Dataset records Start Marker

Lemma stuck_loop h f order : stuck h f -> stuck h (loop_step order f).
Proof.
  intros [[s HI] Hh Hn Hnone HK Hpc]. destruct (queue_nowrap 1 genesis_hash s _ HI) as [E1 E2]. pose proof HI as [].
  unfold loop_step. destruct (at_ f) as [|r bs|r b bs| |hd|c|t|] eqn:Ep; try done.
  - unfold look, Head. rewrite E1. pose proof (spanned_ok (head (fq f) + 1) order (pending f) None) as H. destruct (spanned _ order _ None) as [m hit].
    destruct H as (Hsub & _ & _ & _ & [->|(k & r & -> & Hk & Hw)] & _).
    + split; try done; cbn [with_pc with_pending with_queue fq next pending at_]; [by exists s| |intros k r Hk; by apply HK, Hsub]. intros sp Hsp. apply Hnone. rewrite !outstanding_eq, ?Ep in *. cbn [joining pending at_ with_pc with_pending] in *.
      rewrite !elem_of_app, !elem_in_map in *. destruct Hsp as [?|[(k & r & Hk & ->)|?]]; [by left|right; left; eauto|by right; right].
    + exfalso. apply Hsub in Hk. assert (covers h (rspan r) = false) as Hc.
      { apply Hnone. rewrite outstanding_eq, !elem_of_app, elem_in_map. right. left. eauto. }
      apply HK in Hk as ->. apply covers_false in Hc. lia.
  - split; try done; cbn [with_pc with_pending with_queue fq next pending at_]; [by exists s| |unfold Head; lia]. intros sp Hsp. apply Hnone. rewrite outstanding_eq, ?Ep in *. done.
  - unfold window, Consumed. split; try done; cbn [fq next pending at_]; [by exists s| | |lia].
    + destruct (Z.leb_spec (next f) hd); lia.
    + intros sp Hsp. apply Hnone. rewrite outstanding_eq, ?Ep in *. done.
  - split; try done; cbn [with_pc fq next pending at_]; [by exists s|..].
    + intros sp Hsp. apply Hnone. rewrite outstanding_eq, ?Ep in *. done.
    + unfold target_of. rewrite u64_small by (unfold u64_ok, margin, WindowBlocks in *; lia). destruct (Z.ltb_spec (c + WindowBlocks) (tipTarget (tip f) (ceiling f))); lia.
  - assert (Hsame : stuck h (with_pc PSelect f)).
    { split; try done; [by exists s|]. intros sp Hsp. apply Hnone. rewrite outstanding_eq, ?Ep in *. done. }
    unfold choose. destruct (out f) eqn:Eo; [done|]. cbn [negb andb]. destruct (_ && _); [|done]. unfold outstanding in Hnone. rewrite Eo, Ep in Hnone. cbn [joining] in Hnone.
    destruct (redo f) as [|j rest] eqn:Er.
    + destruct (Z.leb_spec (next f) t) as [Hle|]; [|done]. pose proof (len_nonneg (hist s)).
      assert (E3 : u64 (next f + spanBlocks - 1) = next f + spanBlocks - 1) by (apply u64_small; unfold u64_ok, margin, spanBlocks, WindowBlocks in *; lia).
      rewrite E3. cbn [hi]. rewrite (u64_small (_ + 1)) by (unfold u64_ok, margin, spanBlocks, WindowBlocks in *; lia).
      split; cbn [fq next pending at_]; try done; [by exists s|unfold spanBlocks; lia|]. unfold outstanding. cbn [redo out job busy results pending at_ joining app].
      intros sp [->|Hsp]%elem_of_cons; [apply covers_false; cbn; lia|by apply Hnone].
    + split; cbn [fq next pending at_]; try done; [by exists s|]. unfold outstanding. cbn [redo out job busy results pending at_ joining]. intros sp Hsp. apply Hnone. cbn [app]. set_solver.
  - split; try done; [by exists s|]. by rewrite Ep.
Qed.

Dataset records End Marker

■ Problem details ■
Determine the number of lines in the entries that hold the string "left"; write that number and nothing else.

■ Written response ■
2